AWS understands there are a variety of public, private, commercial, and/or open-source tools and services to choose from for the purposes of performing a security assessment of your AWS assets. The term "security assessment" refers to all activity engaged in for the purposes of determining the efficacy or existence of security controls amongst your AWS assets, e.g., port-scanning, vulnerability scanning/checks, penetration testing, exploitation, web application scanning, as well as any injection, forgery, or fuzzing activity, either performed remotely against your AWS assets, amongst/between your AWS assets, or locally within the virtualized assets themselves.
You are NOT limited in your selection of tools or services to perform a security assessment of your AWS assets. However, you ARE prohibited from utilizing any tools or services in a manner that perform Denial-of-Service (DoS) attacks or simulations of such against ANY AWS asset, yours or otherwise. Customers wishing to perform a DDoS simulation test should review our DDoS Simulation Testing policy.
A security tool that solely performs a remote query of your AWS asset to determine a software name and version, such as "banner grabbing," for the purpose of comparison to a list of versions known to be vulnerable to DoS, is NOT in violation of this policy.
Additionally, a security tool or service that solely crashes a running process on your AWS asset, temporary or otherwise, as necessary for remote or local exploitation as part of the security assessment, is NOT in violation of this policy. However, this tool may NOT engage in protocol flooding or resource request flooding, as mentioned above.
A security tool or service that creates, determines the existence of, or demonstrates a DoS condition in ANY other manner, actual or simulated, is expressly forbidden.

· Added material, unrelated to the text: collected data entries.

Lemma Json_OnValue_excess s type v out :
  value_holds (all_chars not_brace) v ->
  JsonPrinter.OnValue s type v = Some out -> brace_excess out = brace_excess s.
Proof.
  intros Hv Hout. unfold JsonPrinter.OnValue in Hout.
  destruct type.
  - destruct (read_i v) as [i|]; [|discriminate]. injection Hout as <-.
    rewrite brace_excess_put, (brace_excess_all_chars (decimal i)); [lia|].
    apply all_chars_decimal. reflexivity.
  - destruct (read_b v) as [[]|]; [| |discriminate]; injection Hout as <-;
      rewrite brace_excess_put; cbn; lia.
  - destruct v as [| | |text]; try discriminate. cbn in Hout. injection Hout as <-.
    rewrite !brace_excess_put, (brace_excess_all_chars text), brace_excess_dq by exact Hv. lia.
Qed.

Lemma Json_OnValues_excess type vs : forall s out,
  Forall (value_holds (all_chars not_brace)) vs ->
  JsonPrinter.OnValues s type vs = Some out -> brace_excess out = brace_excess s.
Proof.
  induction vs as [|v vs IH]; intros s out Hall Hout; cbn in Hout.
  - injection Hout as <-. reflexivity.
  - apply Forall_cons in Hall as [Hv Hall].
    destruct (JsonPrinter.OnValue s type v) as [s1|] eqn:H1; [|discriminate].
    apply (Json_OnValue_excess _ _ _ _ Hv) in H1.
    apply (IH _ _ Hall) in Hout. rewrite Hout.
    destruct vs; [exact H1|]. rewrite brace_excess_put, H1. cbn. lia.
Qed.
(** * Akumuli compression primitives (include/compression.h)

    A shallow embedding of the base-128 integer codec, the byte-stream
    writer and reader built on it, and the delta and run-length stream
    transforms, followed by the properties of the specification that were
    checked against it. *)

From Stdlib Require Import ZArith List Lia Bool.
Import ListNotations.
Local Open Scope Z_scope.

(** ** Values, bytes and outcomes *)

(** The unsigned integer types [TVal] is instantiated with. *)
Inductive width : Type := W8 | W16 | W32 | W64.

Definition bits (w : width) : Z :=
  match w with W8 => 8 | W16 => 16 | W32 => 32 | W64 => 64 end.

(** An instantiation of the templates: the value type, and what the platform
    yields for a left shift of an [int] that the language leaves undefined
    (shift count of 32 or more, or a result that does not fit 32 bits).
    Nothing is assumed about [shl_undefined]. *)
Record target : Type := Target {
  TVal : width;
  shl_undefined : Z -> Z -> Z
}.

Definition modulus (t : target) : Z := 2 ^ bits (TVal t).

(** Conversion of an integer to [TVal]. *)
Definition wrap (t : target) (x : Z) : Z := x mod modulus t.

(** [unsigned char], as its value. *)
Abbreviation byte_t := Z (only parsing).

(** Outcome of a call: a value, a failed [assert], an access outside the
    underlying buffer, or a loop that did not end within its bound. *)
Inductive result (A : Type) : Type :=
| Ok (a : A)
| AssertFail
| OutOfBounds
| OutOfFuel.
Arguments Ok {A} a.
Arguments AssertFail {A}.
Arguments OutOfBounds {A}.
Arguments OutOfFuel {A}.

Definition bind {A B : Type} (r : result A) (k : A -> result B) : result B :=
  match r with
  | Ok a => k a
  | AssertFail => AssertFail
  | OutOfBounds => OutOfBounds
  | OutOfFuel => OutOfFuel
  end.

Notation "x <- r ;; k" := (bind r (fun x => k))
  (at level 61, r at next level, right associativity).
Notation "' p <- r ;; k" := (bind r (fun p => k))
  (at level 61, p pattern, r at next level, right associativity).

Some tools or services include actual DoS capabilities as described, either silently/inherently if used inappropriately or as an explicit test/check or feature of the tool or service. Any security tool or service that has such a DoS capability, must have the explicit ability to DISABLE, DISARM, or otherwise render HARMLESS, that DoS capability. Otherwise, that tool or service may NOT be employed for ANY facet of the security assessment.
It is the sole responsibility of the AWS customer to: (1) ensure the tools and services employed for performing a security assessment are properly configured and successfully operate in a manner that does not perform DoS attacks or simulations of such, and (2) independently validate that the tool or service employed does not perform DoS attacks, or simulations of such, PRIOR to security assessment of any AWS assets. This AWS customer responsibility includes ensuring contracted third-parties perform security assessments in a manner that does not violate this policy.
Furthermore, you are responsible for any damages to AWS or other AWS customers that are caused by your testing or security assessment activities.